The reason indoctrination exists is to fill the void left by the decline of traditional religion. It fulfills a youthful desire to change the world, declare some element of society as "evil" and projecting themselves in to the saviour class. It requires little but holding a sign with the current slogan and making outward declarations of the same. It provides a framework of good vs evil which seems to be a human universal need. Once assured mentally they are on the side of good any excesses can be justified in the name of the greater good. Sure a few million had to die but they were climate deniers destroying the planet for everyone! Most of the worst evil ever committed in this world was done in the name of seemingly good causes; be it German nationalism, saving the planet or upholding the rights of the oppressed.
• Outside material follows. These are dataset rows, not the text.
(** ** One complete frame at the front of the buffer *)

(** Dropping the frame just processed leaves the rest. *)
Lemma consume_rx w front rest :
  rx (sk w) (front ++ rest) -> front <> [] ->
  exists w', consume (zlen front) w = Ret w' /\ same_but_rx w w' /\ rx (sk w') rest /\
             received_size (sk w') = received_size (sk w).
Proof.
  intros (Hl & Hs & Hr) Hf. pose proof (zlen_pos front Hf) as Hpos.
  destruct (received (sk w)) as [b|] eqn:Hb; [|destruct Hr as [_ [? ?]%app_eq_nil]; done].
  destruct Hr as (Hsize & junk & ->). unfold consume. rewrite Hl, Hb.
  rewrite !zlen_app in *. pose proof (zlen_nonneg rest). pose proof (zlen_nonneg junk).
  destruct (decide (zlen front = zlen front + zlen rest)) as [E|E].
  - assert (rest = []) as -> by (apply zlen_nil_inv; lia).
    eexists. split; [done|]. split; [reflexivity|]. split; [|done].
    split; [done|]. split; [cbn; lia|]. cbn. rewrite Hb.
    split; [zl|]. exists (front ++ junk). by rewrite app_nil_r.
  - rewrite decide_True by lia.
    replace (zlen front + zlen rest - zlen front) with (zlen rest) by lia.
    rewrite <- app_assoc, mem_read_exact. cbn [mbind outcome_bind].
    rewrite mem_write_front by zl. cbn [mbind outcome_bind].
    eexists. split; [done|]. split; [reflexivity|]. split; [|done].
    split; [done|]. split; [cbn; lia|]. cbn.
    split; [rewrite zlen_app, zlen_zdrop by zl; zl|]. by eexists.
Qed.

Lemma rx_received w l : rx (sk w) l -> l <> [] -> exists junk, received (sk w) = Some (l ++ junk).
Proof.
  intros (_ & _ & Hr) Hl. destruct (received (sk w)) as [b|]; [|by destruct Hr as [_ ->]].
  destruct Hr as (_ & junk & ->). eauto.
Qed.

(** A received message that needs no reassembly. *)
Record msg := Msg { m_opc : Z; m_mask : option (list Z); m_data : list Z }.

Definition msg_ok (x : msg) : Prop :=
  wire_ok (m_opc x) (m_mask x) (m_data x) /\ m_data x <> [] /\
  (m_opc x = rws_opcode_text_frame \/ m_opc x = rws_opcode_binary_frame).

Definition msg_wire (x : msg) : list Z := wire true (m_opc x) (m_mask x) (m_data x).

(** The frame the parser builds for a message. *)
Definition frame_of (x : msg) (f : rws_frame) : Prop :=
  opcode f = m_opc x /\ is_finished f = true /\ holds f (m_data x).

Definition all_finished (fs : list (option rws_frame)) : Prop :=
  Forall (fun o => exists f, o = Some f /\ is_finished f = true) fs.

Lemma last_unfin_none fs i last : all_finished fs -> last_unfin i fs last = last.
Proof.
  intros Hf. revert i. induction Hf as [|o fs (f & -> & Hfin) Hfs IH]; intros i; [done|].
  cbn. rewrite Hfin. apply IH.
Qed.

Lemma list_append_ok l f : heap_ok -> rws_list_append l f = Ret (l ++ [Some f]).
Proof.
  intros Hh. unfold rws_list_append, rws_malloc_zero.
  destruct (rws_malloc_some sizeof_node) as (m & -> & _); [by vm_compute|by apply Hh|done].
Qed.

Lemma wire_nonempty fin opc m p : wire fin opc m p <> [].
Proof. done. Qed.

Lemma recv_one_data w x rest :
  heap_ok -> msg_ok x -> rx (sk w) (msg_wire x ++ rest) -> all_finished (recvd_frames (sk w)) ->
  exists f r w', recv_one w = Ret (Some w') /\ frame_of x f /\
    rx (sk w') rest /\ received_size (sk w') = received_size (sk w) /\
    same_but_rx (upd (set_recvd_frames (recvd_frames (sk w) ++ [Some f])) (set_rng r w)) w'.
Proof.
  intros Hh (Hok & Hne & Hopc) Hrx Hfin.
  destruct (rx_received w (msg_wire x ++ rest) Hrx) as [junk Hb]; [done|].
  assert (received_len (sk w) = zlen (msg_wire x) + zlen rest) as Hlen
    by (destruct Hrx as [-> _]; apply zlen_app).
  pose proof (zlen_nonneg rest). pose proof (zlen_pos _ Hne).
  pose proof (wok_len _ _ _ Hok).
  destruct (recv_decodes (rng w) true (m_opc x) (m_mask x) (m_data x) (rest ++ junk) Hok)
    as (_ & f & r & Hcreate & Ho & Hf & _ & Hread & Hsz & Hdata);
    [by destruct Hopc as [->| ->]|by destruct Hopc as [->| ->]|by apply Hh|intros; apply Hh; lia|].
  assert (holds f (m_data x)) as Hhold by (split; auto).
  unfold recv_one. rewrite Hb, Hlen, <- app_assoc. unfold msg_wire at 1 2.
  rewrite check_wire by (done || (fold (msg_wire x); lia)). cbn [mbind outcome_bind].
  fold (msg_wire x) in Hcreate |- *.
  assert (0 < zlen (msg_wire x)) by (by apply zlen_pos).
  rewrite decide_False by lia. rewrite Hcreate. cbn [mbind outcome_bind].
  unfold rws_socket_process_received_frame, rws_socket_process_bin_or_text_frame,
    rws_socket_last_unfin_recvd_frame_by_opcode. rewrite Ho.
  rewrite (decide_False (P := m_opc x = rws_opcode_ping)) by (by destruct Hopc as [->| ->]).
  rewrite (decide_False (P := m_opc x = rws_opcode_pong)) by (by destruct Hopc as [->| ->]).
  rewrite decide_True by tauto. cbn [sk set_rng]. rewrite last_unfin_none by done.
  destruct Hhold as [Hd Hs]. rewrite Hd, Hs.
  rewrite decide_True by (split; [by eexists|lia]).
  unfold rws_socket_append_recvd_frames. rewrite list_append_ok by done. cbn [mbind outcome_bind].
  destruct (consume_rx (upd (set_recvd_frames (recvd_frames (sk w) ++ [Some f])) (set_rng r w))
              (msg_wire x) rest) as (w' & Hc & Hsame & Hrx' & Hsz'); [exact Hrx|done|].
  cbn [sk set_rng]. rewrite Hc. cbn [mbind outcome_bind].
  exists f, r, w'. split; [done|]. by split; [split_and!|].
Qed.

(** ** A batch of frames *)

(** [tail] does not hold a complete frame yet. *)
Definition incomplete (tail : list Z) : Prop :=
  rws_check_recv_frame_size (Some tail) (zlen tail) = Ret 0.

Lemma recv_one_none w tail : rx (sk w) tail -> incomplete tail -> recv_one w = Ret None.
Proof.
  intros (Hl & _ & Hr) Hinc. unfold recv_one. rewrite Hl.
  destruct (received (sk w)) as [b|].
  - destruct Hr as (_ & junk & ->). by rewrite check_local, Hinc.
  - done.
Qed.

Definition wires (xs : list msg) : list Z := concat (msg_wire <$> xs).

Lemma wires_length xs : Z.of_nat (length xs) <= zlen (wires xs).
Proof.
  induction xs as [|x xs IH]; [done|]. unfold wires in *. cbn [fmap list_fmap concat].
  rewrite zlen_app. cbn [length].
  assert (0 < zlen (msg_wire x)) by (by apply zlen_pos). lia.
Qed.

Lemma recv_frames_batch xs : forall fuel w tail,
  heap_ok -> Forall msg_ok xs -> rx (sk w) (wires xs ++ tail) -> incomplete tail ->
  all_finished (recvd_frames (sk w)) -> (length xs < fuel)%nat ->
  exists fs r w', recv_frames fuel w = Ret w' /\ Forall2 frame_of xs fs /\ rx (sk w') tail /\
    same_but_rx (upd (set_recvd_frames (recvd_frames (sk w) ++ (Some <$> fs))) (set_rng r w)) w'.
Proof.
  induction xs as [|x xs IH]; intros fuel w tail Hh Hok Hrx Hinc Hfin Hfuel;
    (destruct fuel as [|fuel]; [cbn in Hfuel; lia|]); cbn [recv_frames].
  - exists [], (rng w), w. cbn [wires] in Hrx. rewrite (recv_one_none w tail) by done.
    split; [done|]. split; [done|]. split; [done|]. cbn. rewrite app_nil_r. by destruct w as [[] ].
  - inversion Hok as [|? ? Hx Hxs]; subst. unfold wires in Hrx. cbn [fmap list_fmap concat] in Hrx.
    rewrite <- app_assoc in Hrx.
    destruct (recv_one_data w x _ Hh Hx Hrx Hfin) as (f & r & w1 & E1 & Hf & Hrx1 & Hsz1 & Hs1).
    rewrite E1. cbn [mbind outcome_bind].
    assert (recvd_frames (sk w1) = recvd_frames (sk w) ++ [Some f]) as Hr1
      by apply (f_equal (fun w => recvd_frames (sk w)) Hs1).
    destruct (IH fuel w1 tail) as (fs & r' & w2 & E2 & Hfs & Hrx2 & Hs2); [done..| |cbn in Hfuel; lia|].
    { rewrite Hr1. apply Forall_app. split; [done|]. constructor; [|done].
      exists f. split; [done|]. apply Hf. }
    exists (f :: fs), r', w2. split; [done|]. split; [by constructor|]. split; [done|].
    rewrite Hr1, <- app_assoc in Hs2. unfold same_but_rx in *. rewrite Hs2.
    transitivity (upd (set_recvd_frames (recvd_frames (sk w) ++ (Some <$> f :: fs)))
                    (set_rng r' (no_rx w1))); [reflexivity|].
    rewrite Hs1. reflexivity.
Qed.
(** The worker writes the queue first in, first out: [rws_socket_idle_send]
    hands a prefix of the queued frames to the transport, each frame's bytes in
    order, repeating a write only while the transport asks for it, and stops early only
    because the connection was closed; afterwards the queue is empty and the
    accounting is reset, whatever the transport did. *)
Theorem ws_flush_fifo fs ds w :
  send_frames (sk w) = Some <$> fs -> fs <> [] -> Forall2 holds fs ds ->
  is_connected (sk w) = true ->
  exists w' j ess, rws_socket_idle_send w = Ret w' /\
    Forall2 attempt (take j ds) ess /\ out w' = out w ++ concat ess /\
    (j = length ds \/ (j < length ds)%nat /\ is_connected (sk w') = false) /\
    send_frames (sk w') = [] /\ send_append_size (sk w') = 0.
Proof.
  intros Hq Hne Hh Hn. unfold rws_socket_idle_send. rewrite Hq.
  destruct (send_queued_fifo fs ds w Hh Hn) as (rest & w1 & j & ess & E & -> & Ha & Ho & Hj).
  destruct (Some <$> fs) as [|o os] eqn:Ef; [by destruct fs|]. rewrite E. cbn [mbind outcome_bind].
  rewrite (delete_held (drop j fs) (drop j ds)) by (by apply Forall2_drop). cbn [mbind outcome_bind].
  destruct (error _); (eexists _, j, ess; split; [done|]; done).
Qed.

(** ** The opening handshake *)

(** The request text of RFC 6455 section 4.1 as this client words it. *)
Definition request_text (c : ws_conf) (p h sch : list Z) : list Z :=
  str "GET " ++ p ++ str " HTTP/1.1" ++ crlf
  ++ str "Host: " ++ h ++ (if decide (port c = 80) then [] else str ":" ++ print_i (port c)) ++ crlf
  ++ str "Upgrade: websocket" ++ crlf ++ str "Connection: Upgrade" ++ crlf
  ++ str "Origin: " ++ sch ++ str "://" ++ h ++ crlf
  ++ (match token c, token_field c with Some t, Some f => f ++ str ": " ++ t ++ crlf | _, _ => [] end)
  ++ str "Sec-WebSocket-Key: dGhlIHNhbXBsZSBub25jZQ==" ++ crlf
  ++ str "Sec-WebSocket-Protocol: chat, superchat" ++ crlf
  ++ str "Sec-WebSocket-Version: 13" ++ crlf ++ crlf.

(** Several prints into the buffer are one print of all the pieces. *)
Lemma sprintf_seq b x y :
  (b1 ← sprintf_at b x; sprintf_at b1 y) = sprintf_at b (x ++ y).
Proof.
  unfold sprintf_at. rewrite zlen_app. pose proof (zlen_nonneg y). case_decide as H1.
  - cbn. rewrite zlen_app. repeat case_decide; (lia || (try by rewrite app_assoc)). done.
  - rewrite decide_False by lia. done.
Qed.

Lemma sprintf_seq_k {A} b x y (k : list Z -> outcome A) :
  (b1 ← sprintf_at b x; b2 ← sprintf_at b1 y; k b2) = (b2 ← sprintf_at b (x ++ y); k b2).
Proof.
  rewrite <- sprintf_seq. by destruct (sprintf_at b x).
Qed.

Lemma sprintf_skip {A} b x (k : list Z -> outcome A) :
  (b1 ← sprintf_at b x; b2 ← Ret b1; k b2) = (b1 ← sprintf_at b x; k b1).
Proof. by destruct (sprintf_at b x). Qed.

(** The handshake request: when the whole request fits the 512-byte stack
    buffer the client sends exactly the RFC 6455 request text for its URL and
    token; when it does not, the unchecked [sprintf]s write past the buffer. *)
Theorem ws_handshake_request c p h sch :
  path c = Some p -> host c = Some h -> scheme c = Some sch ->
  handshake_request c =
    if decide (zlen (request_text c p h sch) <= 511) then Ret (request_text c p h sch) else Crash.
Proof.
  intros Hp Hh Hs. transitivity (sprintf_at [] (request_text c p h sch)).
  2: { unfold sprintf_at. rewrite zlen_nil. repeat case_decide; done || lia. }
  unfold handshake_request, request_text. rewrite Hp, Hh, Hs. cbn [cstr mbind outcome_bind].
  change (str " HTTP/1.1") with (str " HTTP/" ++ str "1.1").
  change (str "Sec-WebSocket-Key: dGhlIHNhbXBsZSBub25jZQ==")
    with (str "Sec-WebSocket-Key: " ++ str "dGhlIHNhbXBsZSBub25jZQ==").
  destruct (decide (port c = 80)), (token c), (token_field c); 
    rewrite ?sprintf_seq_k, ?sprintf_skip, ?sprintf_seq_k, sprintf_seq.
  all: by rewrite <- ?app_assoc.
Qed.

(** A status line with a three-digit code. *)
Definition status_line (d1 d2 d3 : Z) : list Z :=
  str "HTTP/1.1 " ++ [48 + d1; 48 + d2; 48 + d3; 32].

Lemma is_digit_spec d : 0 <= d <= 9 -> is_digit (48 + d) = true.
Proof. intros. unfold is_digit. apply bool_decide_eq_true_2. lia. Qed.

Lemma digit_value_spec d : 0 <= d <= 9 -> digit_value (48 + d) = d.
Proof. intros. unfold digit_value. rewrite decide_True by lia. lia. Qed.

Lemma scan_status d1 d2 d3 tail :
  1 <= d1 <= 9 -> 0 <= d2 <= 9 -> 0 <= d3 <= 9 ->
  sscanf_f_i (drop 5 (status_line d1 d2 d3 ++ tail)) = Ret (Some (100 * d1 + 10 * d2 + d3)).
Proof.
  intros H1 H2 H3. unfold sscanf_f_i. change (drop 5 (status_line d1 d2 d3 ++ tail))
    with ([49; 46; 49; 32; 48 + d1; 48 + d2; 48 + d3; 32] ++ tail).
  assert (scan_float ([49; 46; 49; 32; 48 + d1; 48 + d2; 48 + d3; 32] ++ tail)
          = Ret (Some ([32; 48 + d1; 48 + d2; 48 + d3; 32] ++ tail))) as -> by reflexivity.
  cbn [mbind outcome_bind]. unfold scan_int.
  assert (span is_space ([32; 48 + d1; 48 + d2; 48 + d3; 32] ++ tail)
          = Ret ([32], [48 + d1; 48 + d2; 48 + d3; 32] ++ tail)) as ->.
  { cbn. assert (is_space (48 + d1) = false) as -> by (apply bool_decide_eq_false_2; lia). done. }
  cbn [mbind outcome_bind app skip_sign]. rewrite !decide_False by lia.
  assert (match 48 + d1 :: 48 + d2 :: 48 + d3 :: 32 :: tail with
          | 48 :: x :: _ => if decide (tolower x = 120) then 16 else 8
          | 48 :: [] => 8 | _ => 10 end = 10) as ->.
  { assert (d1 = 1 \/ d1 = 2 \/ d1 = 3 \/ d1 = 4 \/ d1 = 5 \/ d1 = 6 \/ d1 = 7 \/ d1 = 8 \/ d1 = 9)
      as Hd by lia. by repeat (destruct Hd as [->|Hd]; [done|]); subst. }
  rewrite (decide_False (P := 10 = 16)) by lia. cbn [span].
  rewrite !digit_value_spec by lia. rewrite !bool_decide_eq_true_2 by lia.
  rewrite (bool_decide_eq_false_2 (digit_value 32 < 10)) by by_decide. cbn [mbind outcome_bind].
  rewrite decide_False by done. do 2 f_equal. unfold digits_value. cbn [foldl].
  rewrite !digit_value_spec by lia. lia.
Qed.

Lemma strstr_http tail :
  strstr (str "HTTP/" ++ tail) (str "HTTP/") = Ret (Some (str "HTTP/" ++ tail)).
Proof. by destruct tail. Qed.

(** Reading the server's reply: with a well-formed status line and a
    non-empty Sec-WebSocket-Accept header the handshake succeeds exactly on status
    101, the accept value is stored, and any other status is reported as a
    handshake error. *)
Theorem ws_handshake_status w d1 d2 d3 tail sub v :
  1 <= d1 <= 9 -> 0 <= d2 <= 9 -> 0 <= d3 <= 9 ->
  received (sk w) = Some (status_line d1 d2 d3 ++ tail) ->
  strstri (status_line d1 d2 d3 ++ tail) k_sec_websocket_accept = Ret (Some sub) ->
  rws_socket_read_handshake_responce_value (drop (length k_sec_websocket_accept) sub) = Ret (Some v) ->
  exists ok w', rws_socket_process_handshake_responce w = Ret (ok, w') /\
    (ok = true <-> 100 * d1 + 10 * d2 + d3 = 101) /\ sec_ws_accept (sk w') = Some v /\
    (ok = false -> exists t, error (sk w') = Some (Error rws_error_code_parse_handshake t)).
Proof.
  intros H1 H2 H3 Hr Hs Hv. unfold rws_socket_process_handshake_responce.
  change (received (sk (error_clean w))) with (received (sk w)). rewrite Hr. cbn [cstr mbind outcome_bind].
  assert (strstr (status_line d1 d2 d3 ++ tail) (str "HTTP/")
          = Ret (Some (status_line d1 d2 d3 ++ tail))) as -> by apply (strstr_http (_ :: _ :: _ :: _ :: _)).
  cbn [mbind outcome_bind]. rewrite scan_status by done. cbn [mbind outcome_bind default].
  rewrite Hs. cbn [mbind outcome_bind]. rewrite Hv. cbn [mbind outcome_bind default from_option id].
  case_decide as Hd; cbn in Hd; (eexists _, _; split; [done|]; cbn; split; [|split; [done|]]).
  - split; [done|]. intros. by destruct Hd.
  - intros _. eauto.
  - split; [|done]. intros _. destruct (decide (100 * d1 + 10 * d2 + d3 = 101)); tauto.
  - done.
Qed.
This is why history should be taught in depth; not just the who, where and when but especially the why and how it came to be. History provides endless examples of human excess in face of various situations where it seemed justified at the time. It is only after the fact a rational overview can provide the context to extract actual results.
originally posted by: Aleksander
Thank you for your response and your opinion. I am not being sarcastic when i say it provoked thought, so much appreciated.
originally posted by: Violater1
No need to re-invent education. Just go back to what it was in the 70's and 80's. I worked for my generation and the generations before that.
There were no participation trophies, and no woke agenda.
Just listen to the teacher or prof, study hard, and graduate.
Not sure where you got woke or participation trophies from but the rest of what you said is more or less in line with the philosophy of what I wrote. The generations before us didn't have our tech and there was less of us. what worked then may work for awhile but will keep running into the same problems unless the education and humanities emotional intelligence match our technology. Having knowledge is one thing having the knowledge to understand it is another. Controlling ones emotions with all that knowledge is a whole separate branch of thinking.
That 'tech' we have now was created by those people from the 60's, 70's and 80's, further developed by each generation. The problem is, we now have education competing with entertainment.
Different teaching methods will be utilized to accommodate Sarah's unique learning style
I'm having a very rough day and therefore my thoughts may come out somewhat misjointed, but I have personal experience with this subject. It's the basis of "Common Core."
Some people learn via visual; others via auditory; others via the abstract. Some do better studying in group settings, while some find that distracting. It turns out there are an amazing range of different learning styles.
But what this school was doing to my student was trying to force him to not just learn the way that is easiest for him, but to learn all the different methods at once. The result was that no one could excel in that class. That, in turn, made all the students despise math class; no one enjoys constant failure. I have since learned that it wasn't this one school... it is all schools. The schools have taken a helpful tool and turned it into an impossible challenge for the students.
originally posted by: fastzombie
Get the activists and ideological supporters out of it, including universities which are churning out political radicals who then go on to teach our children and run our local government departments.